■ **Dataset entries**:
********

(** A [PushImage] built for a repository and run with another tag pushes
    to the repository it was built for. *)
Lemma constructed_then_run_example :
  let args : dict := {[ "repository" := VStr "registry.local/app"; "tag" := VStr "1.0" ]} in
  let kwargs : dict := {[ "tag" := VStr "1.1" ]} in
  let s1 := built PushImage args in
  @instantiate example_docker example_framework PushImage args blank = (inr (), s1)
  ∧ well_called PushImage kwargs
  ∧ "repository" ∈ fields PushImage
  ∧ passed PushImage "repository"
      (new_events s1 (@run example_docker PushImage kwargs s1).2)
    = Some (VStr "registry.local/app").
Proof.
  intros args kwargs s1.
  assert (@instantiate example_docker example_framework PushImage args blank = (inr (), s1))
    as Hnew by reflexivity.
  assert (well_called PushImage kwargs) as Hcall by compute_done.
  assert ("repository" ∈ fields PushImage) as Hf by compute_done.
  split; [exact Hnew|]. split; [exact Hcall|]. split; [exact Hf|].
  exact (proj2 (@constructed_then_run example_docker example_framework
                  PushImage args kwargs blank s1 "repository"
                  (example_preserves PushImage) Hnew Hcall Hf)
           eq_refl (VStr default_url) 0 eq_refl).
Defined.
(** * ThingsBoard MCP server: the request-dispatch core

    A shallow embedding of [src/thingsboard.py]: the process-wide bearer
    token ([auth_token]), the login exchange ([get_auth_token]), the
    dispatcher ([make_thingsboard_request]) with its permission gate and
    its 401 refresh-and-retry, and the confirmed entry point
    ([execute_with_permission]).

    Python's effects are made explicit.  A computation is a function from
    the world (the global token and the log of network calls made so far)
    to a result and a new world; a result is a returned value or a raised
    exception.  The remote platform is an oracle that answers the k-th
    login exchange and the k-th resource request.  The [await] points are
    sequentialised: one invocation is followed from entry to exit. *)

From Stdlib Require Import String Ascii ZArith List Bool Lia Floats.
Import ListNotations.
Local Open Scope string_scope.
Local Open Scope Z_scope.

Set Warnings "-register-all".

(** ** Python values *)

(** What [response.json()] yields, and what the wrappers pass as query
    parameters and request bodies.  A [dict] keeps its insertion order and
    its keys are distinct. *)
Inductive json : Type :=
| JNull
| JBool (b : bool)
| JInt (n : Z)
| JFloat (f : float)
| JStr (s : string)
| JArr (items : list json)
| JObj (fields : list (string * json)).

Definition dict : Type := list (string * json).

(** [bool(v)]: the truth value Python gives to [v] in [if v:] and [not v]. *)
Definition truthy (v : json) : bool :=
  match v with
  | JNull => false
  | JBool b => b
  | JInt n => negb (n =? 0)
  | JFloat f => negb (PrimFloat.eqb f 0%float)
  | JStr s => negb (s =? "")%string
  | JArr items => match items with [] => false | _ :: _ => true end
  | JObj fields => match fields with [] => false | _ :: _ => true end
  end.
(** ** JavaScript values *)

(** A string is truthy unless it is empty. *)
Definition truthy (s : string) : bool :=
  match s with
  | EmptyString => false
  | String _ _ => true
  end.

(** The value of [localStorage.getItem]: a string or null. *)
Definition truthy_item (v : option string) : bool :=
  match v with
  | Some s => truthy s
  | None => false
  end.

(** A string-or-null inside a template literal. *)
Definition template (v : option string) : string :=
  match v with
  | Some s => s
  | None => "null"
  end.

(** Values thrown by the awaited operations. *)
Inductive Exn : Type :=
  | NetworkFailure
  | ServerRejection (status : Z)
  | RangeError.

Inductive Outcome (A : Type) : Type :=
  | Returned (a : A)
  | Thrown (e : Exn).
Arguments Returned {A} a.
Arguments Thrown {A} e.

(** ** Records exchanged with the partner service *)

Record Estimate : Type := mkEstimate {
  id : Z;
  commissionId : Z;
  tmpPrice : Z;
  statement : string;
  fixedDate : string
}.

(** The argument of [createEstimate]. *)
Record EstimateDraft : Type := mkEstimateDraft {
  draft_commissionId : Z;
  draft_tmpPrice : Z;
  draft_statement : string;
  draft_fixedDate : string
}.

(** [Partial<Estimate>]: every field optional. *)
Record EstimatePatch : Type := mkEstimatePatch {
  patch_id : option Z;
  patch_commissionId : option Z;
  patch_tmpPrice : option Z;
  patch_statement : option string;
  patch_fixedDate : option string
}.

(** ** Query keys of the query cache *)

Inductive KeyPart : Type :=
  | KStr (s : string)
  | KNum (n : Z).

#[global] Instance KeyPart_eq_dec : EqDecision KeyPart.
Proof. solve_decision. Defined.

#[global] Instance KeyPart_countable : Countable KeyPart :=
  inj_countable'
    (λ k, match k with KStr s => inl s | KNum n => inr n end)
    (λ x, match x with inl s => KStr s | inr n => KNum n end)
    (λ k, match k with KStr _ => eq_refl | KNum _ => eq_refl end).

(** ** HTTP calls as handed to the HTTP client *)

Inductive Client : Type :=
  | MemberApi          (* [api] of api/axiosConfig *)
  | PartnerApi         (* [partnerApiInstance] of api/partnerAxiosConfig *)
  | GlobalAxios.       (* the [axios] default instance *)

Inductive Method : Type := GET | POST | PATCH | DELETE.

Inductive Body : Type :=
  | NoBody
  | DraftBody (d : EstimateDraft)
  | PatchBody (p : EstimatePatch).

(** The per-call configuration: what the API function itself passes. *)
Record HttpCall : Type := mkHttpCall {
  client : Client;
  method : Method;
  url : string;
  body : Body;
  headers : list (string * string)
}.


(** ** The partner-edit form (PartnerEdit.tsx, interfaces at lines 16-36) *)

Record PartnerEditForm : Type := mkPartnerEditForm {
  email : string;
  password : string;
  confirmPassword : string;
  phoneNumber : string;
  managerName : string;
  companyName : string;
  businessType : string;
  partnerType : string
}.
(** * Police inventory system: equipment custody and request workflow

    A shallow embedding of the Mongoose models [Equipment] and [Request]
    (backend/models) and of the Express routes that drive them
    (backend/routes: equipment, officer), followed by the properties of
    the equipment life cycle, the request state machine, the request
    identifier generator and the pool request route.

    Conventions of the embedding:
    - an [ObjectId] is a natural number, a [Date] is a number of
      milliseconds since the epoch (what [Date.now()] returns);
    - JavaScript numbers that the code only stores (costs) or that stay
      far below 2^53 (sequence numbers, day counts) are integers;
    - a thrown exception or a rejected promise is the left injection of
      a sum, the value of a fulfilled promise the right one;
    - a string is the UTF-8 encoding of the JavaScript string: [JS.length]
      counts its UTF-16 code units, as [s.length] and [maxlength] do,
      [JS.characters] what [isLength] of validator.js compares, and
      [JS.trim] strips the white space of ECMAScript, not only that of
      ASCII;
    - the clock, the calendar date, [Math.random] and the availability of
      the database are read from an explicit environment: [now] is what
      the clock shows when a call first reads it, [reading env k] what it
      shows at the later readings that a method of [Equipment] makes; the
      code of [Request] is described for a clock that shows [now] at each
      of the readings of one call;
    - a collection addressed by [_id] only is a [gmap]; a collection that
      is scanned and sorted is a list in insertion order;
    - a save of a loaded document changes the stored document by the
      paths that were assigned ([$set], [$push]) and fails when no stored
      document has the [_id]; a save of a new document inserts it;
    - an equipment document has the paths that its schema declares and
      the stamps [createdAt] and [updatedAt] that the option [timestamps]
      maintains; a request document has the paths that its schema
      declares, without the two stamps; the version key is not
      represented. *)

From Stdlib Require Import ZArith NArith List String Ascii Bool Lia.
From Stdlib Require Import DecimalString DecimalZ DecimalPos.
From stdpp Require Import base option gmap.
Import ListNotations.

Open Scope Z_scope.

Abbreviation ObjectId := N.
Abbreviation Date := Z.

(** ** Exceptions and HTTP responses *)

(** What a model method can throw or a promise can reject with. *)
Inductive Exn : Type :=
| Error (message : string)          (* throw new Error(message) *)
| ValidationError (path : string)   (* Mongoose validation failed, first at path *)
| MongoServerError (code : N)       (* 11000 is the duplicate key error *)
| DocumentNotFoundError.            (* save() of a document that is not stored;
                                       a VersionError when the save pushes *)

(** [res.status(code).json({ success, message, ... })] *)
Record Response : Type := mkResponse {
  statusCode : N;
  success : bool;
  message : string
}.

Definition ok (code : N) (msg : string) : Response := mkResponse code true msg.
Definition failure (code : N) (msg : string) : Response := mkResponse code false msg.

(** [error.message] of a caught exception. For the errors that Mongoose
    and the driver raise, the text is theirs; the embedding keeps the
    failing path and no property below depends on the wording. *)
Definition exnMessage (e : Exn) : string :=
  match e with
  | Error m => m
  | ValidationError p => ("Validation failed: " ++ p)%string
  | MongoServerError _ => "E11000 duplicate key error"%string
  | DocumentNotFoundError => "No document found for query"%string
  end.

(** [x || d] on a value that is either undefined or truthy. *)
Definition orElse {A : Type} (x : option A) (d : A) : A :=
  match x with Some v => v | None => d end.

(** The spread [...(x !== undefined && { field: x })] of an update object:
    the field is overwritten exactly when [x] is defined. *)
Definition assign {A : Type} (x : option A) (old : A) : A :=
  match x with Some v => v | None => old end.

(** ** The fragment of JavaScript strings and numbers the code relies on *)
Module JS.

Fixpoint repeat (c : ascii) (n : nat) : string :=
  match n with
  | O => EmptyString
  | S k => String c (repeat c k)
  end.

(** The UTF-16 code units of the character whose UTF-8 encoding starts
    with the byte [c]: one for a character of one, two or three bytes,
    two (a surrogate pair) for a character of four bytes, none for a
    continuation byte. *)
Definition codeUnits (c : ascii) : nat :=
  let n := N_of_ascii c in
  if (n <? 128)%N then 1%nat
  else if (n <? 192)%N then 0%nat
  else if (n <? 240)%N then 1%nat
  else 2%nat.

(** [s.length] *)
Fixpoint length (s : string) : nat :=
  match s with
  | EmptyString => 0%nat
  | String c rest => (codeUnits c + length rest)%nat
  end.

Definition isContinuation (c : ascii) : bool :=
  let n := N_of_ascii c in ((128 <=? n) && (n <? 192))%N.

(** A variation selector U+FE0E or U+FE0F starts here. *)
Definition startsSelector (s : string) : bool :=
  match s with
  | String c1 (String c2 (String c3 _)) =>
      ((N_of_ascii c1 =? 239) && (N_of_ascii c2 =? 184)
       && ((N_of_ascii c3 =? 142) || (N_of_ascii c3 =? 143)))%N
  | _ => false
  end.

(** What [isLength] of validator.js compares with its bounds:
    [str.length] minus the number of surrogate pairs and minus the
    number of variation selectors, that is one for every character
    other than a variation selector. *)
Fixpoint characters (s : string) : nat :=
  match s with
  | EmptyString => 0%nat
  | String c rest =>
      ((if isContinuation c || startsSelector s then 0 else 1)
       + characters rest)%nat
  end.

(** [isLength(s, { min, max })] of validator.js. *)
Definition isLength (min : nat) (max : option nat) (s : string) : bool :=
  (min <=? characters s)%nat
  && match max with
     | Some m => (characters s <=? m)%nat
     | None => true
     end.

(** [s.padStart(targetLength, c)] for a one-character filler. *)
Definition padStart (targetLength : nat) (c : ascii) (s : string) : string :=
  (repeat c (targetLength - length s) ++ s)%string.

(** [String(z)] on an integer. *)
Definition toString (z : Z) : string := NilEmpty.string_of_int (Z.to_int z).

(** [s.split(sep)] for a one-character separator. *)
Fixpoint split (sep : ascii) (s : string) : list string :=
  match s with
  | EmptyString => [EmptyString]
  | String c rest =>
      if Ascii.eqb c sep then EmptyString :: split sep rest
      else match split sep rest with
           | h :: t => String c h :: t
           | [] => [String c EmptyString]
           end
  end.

********

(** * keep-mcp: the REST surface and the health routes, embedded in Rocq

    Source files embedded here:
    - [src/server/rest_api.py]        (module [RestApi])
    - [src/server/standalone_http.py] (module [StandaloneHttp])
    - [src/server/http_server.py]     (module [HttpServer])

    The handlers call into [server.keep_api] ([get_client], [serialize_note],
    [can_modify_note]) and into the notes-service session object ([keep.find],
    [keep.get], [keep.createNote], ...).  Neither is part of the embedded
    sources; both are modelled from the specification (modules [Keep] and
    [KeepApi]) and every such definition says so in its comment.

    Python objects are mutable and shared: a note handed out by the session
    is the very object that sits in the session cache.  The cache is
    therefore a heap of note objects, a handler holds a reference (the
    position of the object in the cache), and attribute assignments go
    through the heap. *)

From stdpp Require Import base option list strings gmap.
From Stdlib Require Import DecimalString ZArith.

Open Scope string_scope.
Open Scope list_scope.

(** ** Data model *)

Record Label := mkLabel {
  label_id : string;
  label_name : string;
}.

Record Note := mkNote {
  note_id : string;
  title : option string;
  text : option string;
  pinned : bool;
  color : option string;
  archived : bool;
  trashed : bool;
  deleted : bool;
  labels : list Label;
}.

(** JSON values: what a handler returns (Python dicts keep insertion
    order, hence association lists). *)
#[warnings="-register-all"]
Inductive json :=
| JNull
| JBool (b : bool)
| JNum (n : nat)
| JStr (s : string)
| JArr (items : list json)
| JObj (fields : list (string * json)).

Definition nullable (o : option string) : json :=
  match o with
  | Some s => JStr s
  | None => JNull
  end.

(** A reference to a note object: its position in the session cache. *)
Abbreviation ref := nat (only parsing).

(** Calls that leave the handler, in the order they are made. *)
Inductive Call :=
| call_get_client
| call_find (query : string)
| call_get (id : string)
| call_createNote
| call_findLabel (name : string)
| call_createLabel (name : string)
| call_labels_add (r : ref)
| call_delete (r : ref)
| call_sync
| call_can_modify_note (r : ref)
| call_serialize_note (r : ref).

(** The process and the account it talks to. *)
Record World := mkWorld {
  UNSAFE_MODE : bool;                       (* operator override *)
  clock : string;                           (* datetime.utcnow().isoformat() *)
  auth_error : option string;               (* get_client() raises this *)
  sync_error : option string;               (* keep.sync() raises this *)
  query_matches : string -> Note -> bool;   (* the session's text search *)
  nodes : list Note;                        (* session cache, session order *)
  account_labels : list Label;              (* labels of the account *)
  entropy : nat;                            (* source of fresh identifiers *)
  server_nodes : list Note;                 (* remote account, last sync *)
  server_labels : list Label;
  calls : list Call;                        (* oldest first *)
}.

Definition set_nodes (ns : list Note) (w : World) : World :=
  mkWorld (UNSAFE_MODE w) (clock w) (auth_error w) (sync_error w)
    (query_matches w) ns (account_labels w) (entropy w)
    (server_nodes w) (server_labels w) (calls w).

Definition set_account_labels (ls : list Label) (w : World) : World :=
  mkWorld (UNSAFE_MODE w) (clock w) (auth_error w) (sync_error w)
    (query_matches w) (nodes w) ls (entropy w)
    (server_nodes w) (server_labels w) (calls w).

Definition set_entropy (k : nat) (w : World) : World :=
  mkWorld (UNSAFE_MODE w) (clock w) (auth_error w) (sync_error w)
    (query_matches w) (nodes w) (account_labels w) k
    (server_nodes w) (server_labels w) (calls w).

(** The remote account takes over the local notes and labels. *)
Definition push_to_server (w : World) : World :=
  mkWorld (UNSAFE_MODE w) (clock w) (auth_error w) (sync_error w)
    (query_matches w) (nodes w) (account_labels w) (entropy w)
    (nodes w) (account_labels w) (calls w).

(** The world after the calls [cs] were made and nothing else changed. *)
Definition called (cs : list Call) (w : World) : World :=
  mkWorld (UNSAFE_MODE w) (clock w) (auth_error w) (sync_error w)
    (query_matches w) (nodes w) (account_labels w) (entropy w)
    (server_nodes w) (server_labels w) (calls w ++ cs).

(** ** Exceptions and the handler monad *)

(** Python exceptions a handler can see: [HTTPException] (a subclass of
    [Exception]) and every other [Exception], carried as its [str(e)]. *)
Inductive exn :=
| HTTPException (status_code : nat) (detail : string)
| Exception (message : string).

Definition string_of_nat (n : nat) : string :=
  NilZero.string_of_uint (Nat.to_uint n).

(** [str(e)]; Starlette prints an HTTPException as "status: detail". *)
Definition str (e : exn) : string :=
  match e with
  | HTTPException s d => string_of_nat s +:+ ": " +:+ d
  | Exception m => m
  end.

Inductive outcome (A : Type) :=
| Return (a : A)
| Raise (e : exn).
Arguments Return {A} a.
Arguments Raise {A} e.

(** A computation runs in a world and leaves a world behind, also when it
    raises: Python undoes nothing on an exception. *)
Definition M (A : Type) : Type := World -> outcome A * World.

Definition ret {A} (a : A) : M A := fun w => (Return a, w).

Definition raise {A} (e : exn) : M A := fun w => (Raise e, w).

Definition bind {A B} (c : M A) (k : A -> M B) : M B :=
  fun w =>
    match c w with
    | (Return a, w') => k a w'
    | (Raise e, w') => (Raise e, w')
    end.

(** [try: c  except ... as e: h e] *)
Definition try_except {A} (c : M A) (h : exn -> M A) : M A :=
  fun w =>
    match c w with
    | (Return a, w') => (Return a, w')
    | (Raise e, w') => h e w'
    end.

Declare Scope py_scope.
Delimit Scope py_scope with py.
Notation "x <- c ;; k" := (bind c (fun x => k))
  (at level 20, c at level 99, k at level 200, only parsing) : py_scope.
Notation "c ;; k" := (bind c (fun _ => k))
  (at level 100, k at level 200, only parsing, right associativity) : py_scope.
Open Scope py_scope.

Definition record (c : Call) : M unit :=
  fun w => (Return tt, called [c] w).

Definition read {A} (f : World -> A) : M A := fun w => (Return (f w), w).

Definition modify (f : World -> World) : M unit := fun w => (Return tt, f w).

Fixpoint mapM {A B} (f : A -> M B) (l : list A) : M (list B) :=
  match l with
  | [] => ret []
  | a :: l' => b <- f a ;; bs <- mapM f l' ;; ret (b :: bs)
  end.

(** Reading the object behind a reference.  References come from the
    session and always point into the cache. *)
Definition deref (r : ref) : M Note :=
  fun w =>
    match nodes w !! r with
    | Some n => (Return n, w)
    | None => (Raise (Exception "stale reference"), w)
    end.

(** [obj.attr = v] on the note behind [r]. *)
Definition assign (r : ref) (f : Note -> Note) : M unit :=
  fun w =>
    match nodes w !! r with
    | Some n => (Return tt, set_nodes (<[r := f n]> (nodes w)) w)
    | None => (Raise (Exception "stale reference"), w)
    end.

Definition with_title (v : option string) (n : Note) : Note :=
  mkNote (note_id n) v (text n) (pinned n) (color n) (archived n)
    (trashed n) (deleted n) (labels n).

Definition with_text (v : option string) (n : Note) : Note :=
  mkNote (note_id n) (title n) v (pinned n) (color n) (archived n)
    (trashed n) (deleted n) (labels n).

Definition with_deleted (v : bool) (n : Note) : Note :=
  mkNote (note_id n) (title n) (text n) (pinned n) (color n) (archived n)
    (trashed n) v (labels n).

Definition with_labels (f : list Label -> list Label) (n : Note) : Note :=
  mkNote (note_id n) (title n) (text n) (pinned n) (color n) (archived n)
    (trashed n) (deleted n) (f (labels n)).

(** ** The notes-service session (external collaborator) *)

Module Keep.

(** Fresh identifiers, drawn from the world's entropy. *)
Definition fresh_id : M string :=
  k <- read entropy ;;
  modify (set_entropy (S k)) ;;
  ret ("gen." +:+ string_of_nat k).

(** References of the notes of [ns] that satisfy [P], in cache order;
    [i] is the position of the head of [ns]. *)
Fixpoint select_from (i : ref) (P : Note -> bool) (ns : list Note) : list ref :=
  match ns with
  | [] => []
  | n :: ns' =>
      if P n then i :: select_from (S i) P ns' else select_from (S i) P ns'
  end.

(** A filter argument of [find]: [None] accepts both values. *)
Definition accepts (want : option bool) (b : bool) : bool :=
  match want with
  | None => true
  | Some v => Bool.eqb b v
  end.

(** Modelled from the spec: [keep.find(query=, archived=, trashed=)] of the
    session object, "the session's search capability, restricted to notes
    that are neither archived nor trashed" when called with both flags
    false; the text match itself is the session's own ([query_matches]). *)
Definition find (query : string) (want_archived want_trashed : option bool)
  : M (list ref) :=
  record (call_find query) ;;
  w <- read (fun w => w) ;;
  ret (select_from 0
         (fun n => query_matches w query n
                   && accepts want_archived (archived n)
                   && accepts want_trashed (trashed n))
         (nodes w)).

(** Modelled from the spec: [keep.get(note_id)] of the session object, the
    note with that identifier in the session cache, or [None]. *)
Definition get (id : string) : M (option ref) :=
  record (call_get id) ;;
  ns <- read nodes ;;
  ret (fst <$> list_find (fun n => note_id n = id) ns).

********

■ **What this task involves**: When the line with "headers : list (string * string)" is reached in the data above, start copying there, and copy each line exactly until the line with "Conventions of the" has been copied; copy nothing else.

■ **Exercise answer**:
  headers : list (string * string)
}.


(** ** The partner-edit form (PartnerEdit.tsx, interfaces at lines 16-36) *)

Record PartnerEditForm : Type := mkPartnerEditForm {
  email : string;
  password : string;
  confirmPassword : string;
  phoneNumber : string;
  managerName : string;
  companyName : string;
  businessType : string;
  partnerType : string
}.
(** * Police inventory system: equipment custody and request workflow

    A shallow embedding of the Mongoose models [Equipment] and [Request]
    (backend/models) and of the Express routes that drive them
    (backend/routes: equipment, officer), followed by the properties of
    the equipment life cycle, the request state machine, the request
    identifier generator and the pool request route.

    Conventions of the embedding:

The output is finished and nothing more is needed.